Hey there! Have you heard about Nvidia’s latest innovation, the Vera Rubin NVL72? Announced at CES 2026, this groundbreaking technology encrypts every bus across 72 GPUs, 36 CPUs, and the entire NVLink fabric. It’s the first rack-scale platform that ensures confidential computing across CPU, GPU, and NVLink domains.
This development is a game-changer for security leaders. Instead of relying on contractual trust with cloud providers to secure complex hybrid cloud configurations, they can now verify them cryptographically. This shift is crucial in a landscape where nation-state adversaries are capable of launching targeted cyberattacks at machine speed.
Let’s Talk About the Economics of Unprotected AI
Research from Epoch AI reveals that frontier training costs have been increasing at a rate of 2.4x annually since 2016. This means that billion-dollar training runs could soon become a reality. However, the infrastructure protecting these investments is still insecure in many deployments. Security budgets are struggling to keep up with the rapid pace of model training, leaving more models vulnerable to threats from adversaries.
According to IBM’s 2025 Cost of Data Breach Report, 13% of organizations have experienced breaches of AI models or applications. Shockingly, 97% of those breached lacked proper AI access controls. Shadow AI incidents are costing organizations an average of $4.63 million, with breaches involving unsanctioned tools exposing customer PII and intellectual property at alarming rates.
Imagine spending millions on a training run only to have your model weights exposed in multi-tenant environments.
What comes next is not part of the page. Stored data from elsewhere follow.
(* ===== verification/GrpcAgent.v ===== *)
(** * Device sessions and the operator's interface

    [src/internal/manager/grpc_agent.go] and [agent_helpers.go]: the session of a
    device's stream, from its registration to its end; and the operator's
    routes that change devices, [admin_handler.go]. They tie the device store,
    the registry and the run-event broker together.

    The goroutines of a session are its own registration, the reader of its
    stream and the writer; the steps below are their calls to the shared state,
    so that sessions, callers and the operator interleave between any two.
    Decoding a payload ([encoding/json]) is a parameter; nothing is assumed of
    it. *)

From S2P Require Import DeviceAuth.
From S2P Require Import Prelude Entities GoStrings RunBroker Registry.
Open Scope Z_scope.

Definition maxAgentPayloadBytes : Z := 1024 * 1024.

(** [len(s) > maxAgentPayloadBytes] *)
Definition oversize (s : string) : bool := bool_decide (maxAgentPayloadBytes < Z.of_nat (String.length s)).

(** ** Registration requests *)
Record RegisterRequest : Type := {
  reg_EnrollmentCode : string;
  reg_DeviceCredential : string;
  reg_DeviceID : string;
  reg_DeviceName : string;
  reg_Version : string;
  reg_Workspaces : option (list Workspace);
  reg_ToolPolicy : option ToolPolicy
}.

Inductive register_err : Type :=
  | EIdentityRequired | EDeviceIDLength | EDeviceNameLength | EVersionLength | ETooManyWorkspaces
  | EWorkspaceName | EDuplicateWorkspace (name : string).

(** The loop of [sanitizeRegistration] over the workspaces. *)
Fixpoint sanitize_workspaces (seen : gset string) (l : list Workspace) : result register_err (list Workspace) :=
  match l with
  | [] => Ok []
  | w :: l =>
      let name := TrimSpace (wk_Name w) in
      if bool_decide (name = "") || bool_decide (128 < String.length name)%nat then Err EWorkspaceName
      else if decide (name ∈ seen) then Err (EDuplicateWorkspace name)
      else
        rest ← sanitize_workspaces ({[name]} ∪ seen) l;
        Ok ({| wk_Name := name; wk_Path := ""; wk_Writable := wk_Writable w |} :: rest)
  end.

Definition sanitizeRegistration (reg : RegisterRequest) : result register_err RegisterRequest :=
  let id := TrimSpace (reg_DeviceID reg) in
  let name := TrimSpace (reg_DeviceName reg) in
  let version := TrimSpace (reg_Version reg) in
  if bool_decide (id = "") || bool_decide (name = "") then Err EIdentityRequired
  else if decide (128 < String.length id)%nat then Err EDeviceIDLength
  else if decide (256 < String.length name)%nat then Err EDeviceNameLength
  else if decide (64 < String.length version)%nat then Err EVersionLength
  else if decide (64 < length (default [] (reg_Workspaces reg)))%nat then Err ETooManyWorkspaces
  else
    ws ← match reg_Workspaces reg with
         | None => Ok None
         | Some l => l ← sanitize_workspaces ∅ l; Ok (Some l)
         end;
    Ok {| reg_EnrollmentCode := reg_EnrollmentCode reg; reg_DeviceCredential := reg_DeviceCredential reg;
          reg_DeviceID := id; reg_DeviceName := name; reg_Version := version; reg_Workspaces := ws;
          reg_ToolPolicy := reg_ToolPolicy reg |}.

(** ** The stream *)

(** [grpcConn]: the buffered channel to the writer, whether [done] is closed, and
    whether the writer goroutine runs. *)
Record grpcConn : Type := { gc_send : list Envelope; gc_done : bool; gc_writing : bool }.
Definition new_grpcConn : grpcConn := {| gc_send := []; gc_done := false; gc_writing := true |}.
Definition send_buffer : nat := 64.

(** [Send]; [pick]: with both branches ready, the envelope is dropped. *)
Definition Send (pick : bool) (env : Envelope) (c : grpcConn) : option grpcConn :=
  let room := bool_decide (length (gc_send c) < send_buffer)%nat in
  if gc_done c && (pick || negb room) then Some c
  else if room then Some {| gc_send := gc_send c ++ [env]; gc_done := gc_done c; gc_writing := gc_writing c |}
  else None.

Definition grpcConn_Close (c : grpcConn) : grpcConn := {| gc_send := gc_send c; gc_done := true; gc_writing := gc_writing c |}.

(** [grpcAgentAdapter]: an envelope marshals, and decodes to itself. *)
#[export] Instance grpcAgentAdapter : StreamConn grpcConn := {
  WriteJSON pick env c := Ok <$> Send pick env c;
  Close := grpcConn_Close
}.

(** ** Sessions *)
Record live : Type := {
  l_reg : RegisterRequest;
  l_account : string;
  l_conn : nat;
  l_lastSeen : Z (* seconds *)
}.

(** Where a session is in [Connect]: before [VerifyDevice], before the call its
    answer leads to, before [DeviceAccount], before [Put], before the
    acknowledgement, and in the loop. *)
Inductive session : Type :=
  | SVerify (reg : RegisterRequest)
  | SRename (reg : RegisterRequest)
  | SEnroll (reg : RegisterRequest)
  | SAccount (reg : RegisterRequest) (credential : string)
  | SPut (reg : RegisterRequest) (account credential : string)
  | SAck (s : live) (credential : string)
  | SLive (s : live)
  | SClosed (s : live) (* [Connect] is returning; its reader may still handle a message *)
  | SEnded.

Record AgentServer : Type := {
  Auth : Store;
  Reg : Registry grpcConn;
  RunEvents : RunEventBroker;
  sessions : gmap nat session
}.

Definition set_auth (a : Store) (s : AgentServer) : AgentServer := {|
  Auth := a; Reg := Reg s; RunEvents := RunEvents s; sessions := sessions s |}.
Definition set_registry (r : Registry grpcConn) (s : AgentServer) : AgentServer := {|
  Auth := Auth s; Reg := r; RunEvents := RunEvents s; sessions := sessions s |}.
Definition set_broker (b : RunEventBroker) (s : AgentServer) : AgentServer := {|
  Auth := Auth s; Reg := Reg s; RunEvents := b; sessions := sessions s |}.
Definition set_session (k : nat) (x : session) (s : AgentServer) : AgentServer := {|
  Auth := Auth s; Reg := Reg s; RunEvents := RunEvents s; sessions := <[k := x]> (sessions s) |}.

(** What the manager's answers and payloads decode to and are encoded as. *)
Record codec : Type := {
  decode_register : string → option RegisterRequest;
  decode_response : string → option AgentResponse;
  decode_event : string → option protocol.RunEvent;
  decode_heads : string → option (list protocol.RunHead);
  encode_replay : list protocol.RunReplayCursor → string;
  encode_ack : bool → string → string → string (* accepted, message, credential *)
}.

Inductive refusal : Type := ENoFirst | EFirstType | EPayload | ERegistration (e : register_err).

Section agent.
Variable digest : string → string.
Variable js : codec.
(** What the system's steps bring to the registry. *)
Lemma actions_put s x dev w : next s x ≠ None → APut dev w ∈ registry_actions s x →
  ∃ k e now pick reg account cred, x = XRegister k e now pick ∧ sessions s !! k = Some (SPut reg account cred) ∧
    d_ID dev = reg_DeviceID reg ∧ d_AccountID dev = account.
Proof.
  destruct x as [k first|k e now pick|k now pick env|k clock|c|c|x|e q]; cbn [registry_actions].
  - by intros _ ?%elem_of_nil.
  - intros _ Hin. destruct (sessions s !! k) as [[reg|reg|reg|reg cred|reg account cred|l cred|l|l|]|] eqn:Hk;
      try by apply elem_of_nil in Hin.
    + apply list_elem_of_singleton in Hin. injection Hin as -> ->. by exists k, e, now, pick, reg, account, cred.
    + by apply list_elem_of_singleton in Hin.
  - intros _ Hin. destruct (reading k now s) as [[l x]|]; [|by apply elem_of_nil in Hin].
    apply elem_of_cons in Hin as [?|Hin]; [done|]. unfold receive_actions in Hin.
    repeat case_match; first [by apply elem_of_nil in Hin|by apply list_elem_of_singleton in Hin].
  - intros _ Hin. destruct (sessions s !! k) as [[]|]; try by apply elem_of_nil in Hin.
    apply elem_of_cons in Hin as [?|Hin]; [done|]. by apply list_elem_of_singleton in Hin.
  - by intros _ ?%list_elem_of_singleton.
  - by intros _ ?%list_elem_of_singleton.
  - intros Hn <-%list_elem_of_singleton. done.
  - intros _ Hin. unfold disconnects in Hin.
    repeat case_match; first [by apply elem_of_nil in Hin|by apply list_elem_of_singleton in Hin].
Qed.

Lemma actions_response s x c id resp : next s x ≠ None → ADeliver c id resp ∈ registry_actions s x →
  oversize (resp_Data resp) = false.
Proof.
  destruct x as [k first|k e now pick|k now pick env|k clock|d|d|x|e q]; cbn [registry_actions].
  - by intros _ ?%elem_of_nil.
  - intros _ Hin. destruct (sessions s !! k) as [[reg|reg|reg|reg cred|reg account cred|l cred|l|l|]|];
      first [by apply elem_of_nil in Hin|by apply list_elem_of_singleton in Hin].
  - intros _ Hin. destruct (reading k now s) as [[l x]|]; [|by apply elem_of_nil in Hin].
    apply elem_of_cons in Hin as [?|Hin]; [done|]. unfold receive_actions in Hin.
    repeat case_match; try (first [by apply elem_of_nil in Hin|by apply list_elem_of_singleton in Hin]).
    apply list_elem_of_singleton in Hin. injection Hin as -> -> ->. apply response_bounded.
  - intros _ Hin. destruct (sessions s !! k) as [[]|]; try by apply elem_of_nil in Hin.
    apply elem_of_cons in Hin as [?|Hin]; [done|]. by apply list_elem_of_singleton in Hin.
  - by intros _ ?%list_elem_of_singleton.
  - by intros _ ?%list_elem_of_singleton.
  - intros Hn <-%list_elem_of_singleton. done.
  - intros _ Hin. unfold disconnects in Hin.
    repeat case_match; first [by apply elem_of_nil in Hin|by apply list_elem_of_singleton in Hin].
Qed.

Lemma receive_keeps pick now k env s s' l y : reading k now s = Some (l, y) →
  receive js pick now k env s = Some s' →
  sessions s' = <[k := y]> (sessions s) ∧ Auth s' = Auth s ∧
  (RunEvents s' = RunEvents s ∨
   ∃ ev, RunEvents s' = (Accept (l_account l) (reg_DeviceID (l_reg l)) ev (RunEvents s)).1).
Proof.
  unfold receive. intros ->. set (s1 := seen k y l now s).
  change (sessions s) with (sessions (set_registry (Touch now (reg_DeviceID (l_reg l)) (Reg s)) s)).
  change (<[k := y]> (sessions _)) with (sessions s1). change (Auth s) with (Auth s1).
  change (RunEvents s) with (RunEvents s1). clearbody s1. case_decide.
  { intros [= <-]. unfold handle_response. destruct (decode_response _ _); auto. }
  case_decide.
  { intros [= <-]. unfold handle_run_event. destruct (oversize _); [by auto|].
    destruct (decode_event _ _) as [ev|]; [|by auto]. split; [done|]. split; [done|]. right. by exists ev. }
  case_decide; [|intros [= <-]; by auto]. unfold handle_run_heads.
  destruct (oversize _); [intros [= <-]; by auto|].
  destruct (decode_heads _ _); [|intros [= <-]; by auto].
  destruct (Missing _ _ _ _) as [[|c runs]|]; try (intros [= <-]; by auto).
  destruct (conn_send _ _ _ _); [|done]. intros [= <-]. auto.
Qed.

Lemma Accept_keys account d ev b key : is_Some ((Accept account d ev b).1 !! key) →
  is_Some (b !! key) ∨ ∃ run, key = (account, d, run).
Proof.
  unfold Accept. destruct (_ || _); [by left|]. do 3 (case_decide; [by left|]).
  destruct (accept_event _ ev) as [st r]. cbn. intros [x [[<- _]|[_ Hx]]%lookup_insert_Some]; [right; by eexists|].
  left. by eexists.
Qed.

Lemma admin_keeps e q s : sessions (ServeHTTP digest token e q s).1 = sessions s ∧
  RunEvents (ServeHTTP digest token e q s).1 = RunEvents s.
Proof.
  unfold ServeHTTP. case_decide; [done|]. cbv zeta. destruct (_ && _); [done|]. destruct (negb _); [done|].
  destruct (_ && _).
  { unfold createEnrollment. cbv zeta. destruct (decide (maxAdminAccountIDBytes < _)%nat); [done|].
    by destruct (CreateEnrollment _ _ _ _ _) as [[[]|] a]. }
  destruct (_ && _); [done|].
  destruct (CutPrefix (TrimPrefix (ad_path q) "/admin") "/devices/") as [rest|]; [|by destruct (_ && _)].
  unfold deviceAction. destruct (path_parts rest) as [|id [|act [|]]]; try done; (destruct (_ || _); [done|]).
  - by destruct (RevokeDevice e id (Auth s)) as [[] a].
  - by destruct (RotateDevice digest e id (Auth s)) as [[] a].
Qed.

(** A step changes the sessions to ones whose claims hold, and the broker under
    the key of a session. *)
Lemma next_sessions s log x s' k y : Inv s log → next s x = Some s' → sessions s' !! k = Some y →
  claim (match x with XRegister k _ _ _ => auth_facts k s s' | _ => [] end ++ log) k y.
Proof.
  intros HI Hn Hy. assert (∀ fs k' x', claim log k' x' → claim (fs ++ log) k' x') as Hmono.
  { intros fs k' x'. apply claim_mono. intros f Hf. apply elem_of_app. by right. }
  destruct x as [j first|j e now pick|j now pick env|j clock|c|c|x|e q]; cbn [next] in Hn.
  - case_decide; [done|]. injection Hn as <-. cbn in Hy.
    apply lookup_insert_Some in Hy as [[-> <-]|[_ Hy]]; [by destruct (first_message js first)|by apply (i_session _ _ HI)].
  - assert (∃ z, sessions s' = <[j := z]> (sessions s) ∧ claim (auth_facts j s s' ++ log) j z) as (z & Hz & Hc).
    { unfold register_step in Hn. unfold auth_facts.
      destruct (sessions s !! j) as [[reg|reg|reg|reg cred|reg account cred|l cred|l|l|]|] eqn:Hj; try done;
        pose proof (i_session _ _ HI _ _ Hj) as Hcl.
      - injection Hn as <-. cbn [sessions set_session]. rewrite lookup_insert_eq.
        destruct (VerifyDevice _ _ _ _); eexists; (split; [done|]); [by left|done].
      - destruct (UpdateDeviceName _ _ _ _) as [? a]. injection Hn as <-. eexists. split; [done|].
        exact Hcl.
      - destruct (EnrollDevice _ _ _ _ _ _) as [res a]. injection Hn as <-. cbn [sessions set_session].
        rewrite lookup_insert_eq. destruct res; eexists; (split; [done|]); [by left|done].
      - injection Hn as <-. cbn [sessions set_session]. rewrite lookup_insert_eq.
        destruct (DeviceAccount _ _); eexists; (split; [done|]); [|done]. split; [by right|by left].
      - destruct (Put _ _ _) as [r c]. injection Hn as <-. eexists. split; [done|]. by apply Hmono.
      - destruct (conn_send _ _ _ _) as [r|]; [|done]. injection Hn as <-. eexists. split; [done|]. by apply Hmono. }
    rewrite Hz in Hy. apply lookup_insert_Some in Hy as [[-> <-]|[_ Hy]]; [done|]. by apply Hmono, (i_session _ _ HI).
  - destruct (reading j now s) as [[l x]|] eqn:Hr; [|by unfold receive in Hn; rewrite Hr in Hn].
    destruct (receive_keeps _ _ _ _ _ _ _ _ Hr Hn) as (Hs & _ & _). rewrite Hs in Hy.
    apply lookup_insert_Some in Hy as [[-> <-]|[_ Hy]]; [|by apply (i_session _ _ HI)].
    unfold reading in Hr. destruct (sessions s !! k) as [[]|] eqn:Hk; simplify_eq;
      exact (i_session _ _ HI _ _ Hk).
  - unfold leave in Hn. destruct (sessions s !! j) as [[]|] eqn:Hj; try done. destruct (ends _ _); [|done].
    injection Hn as <-. cbn in Hy. apply lookup_insert_Some in Hy as [[-> <-]|[_ Hy]];
      [exact (i_session _ _ HI _ _ Hj)|by apply (i_session _ _ HI)].
  - destruct (write_next c (Reg s)) as [[]|]; [|done]. injection Hn as <-. by apply (i_session _ _ HI).
  - injection Hn as <-. by apply (i_session _ _ HI).
  - destruct (by_caller x); [|done]. destruct (step json_request (Reg s) x) as [[]|]; [|done].
    injection Hn as <-. by apply (i_session _ _ HI).
  - injection Hn as <-. rewrite (proj1 (admin_keeps e q s)) in Hy. by apply (i_session _ _ HI).
Qed.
Hardware-level encryption changes the financial equation entirely by ensuring the environment hasn’t been tampered with.
The GTG-1002 Wake-Up Call
In November 2025, Anthropic disclosed the unprecedented manipulation of Claude Code by a Chinese state-sponsored group known as GTG-1002. This group executed a large-scale cyberattack with minimal human intervention, using AI as an autonomous intrusion agent. The implications of this incident are far-reaching, as attackers can now probe attack surfaces at machine speed using AI.
Comparing Blackwell and Rubin Performance
|
Specification |
Blackwell GB300 NVL72 |
Rubin NVL72 |
|
Inference compute (FP4) |
1.44 exaFLOPS |
3.6 exaFLOPS |
|
NVFP4 per GPU (inference) |
20 PFLOPS |
50 PFLOPS |
|
Per-GPU NVLink bandwidth |
1.8 TB/s |
3.6 TB/s |
|
Rack NVLink bandwidth |
130 TB/s |
260 TB/s |
|
HBM bandwidth per GPU |
~8 TB/s |
~22 TB/s |
Industry Momentum and AMD’s Approach
Research from the Confidential Computing Consortium and IDC shows that 75% of organizations are adopting confidential computing, with many already in production or piloting deployments. Nvidia and AMD are at the forefront of this movement, with Nvidia focusing on integrated confidentiality and AMD prioritizing open standards through consortia like Ultra Accelerator Link and Ultra Ethernet.
The competition between Nvidia and AMD offers security leaders a choice between integrated security and flexibility. Assessing the tradeoffs based on specific infrastructures and threat models is crucial.
What Security Leaders Are Doing Now
Hardware-level confidentiality enhances zero-trust principles by allowing cryptographic verification of trust. This shift enables enterprises to extend zero-trust enforcement across thousands of nodes without the complexity of software-only implementations.
Before deployment, it’s essential to verify attestation for tamper-proof environments. During operation, maintaining separate enclaves for training and inference, involving security teams from the start, and running joint exercises between security and data science teams are key practices to prevent breaches.
The Bottom Line
Nvidia’s Vera Rubin NVL72 and AMD’s Helios are paving the way for secure AI infrastructure. By combining hardware confidentiality with strong governance and realistic threat exercises, organizations can protect their high-value AI models from adversaries. The question for CISOs is no longer whether attested infrastructure is worth it but whether organizations can afford to operate without it in the age of sophisticated cyber threats.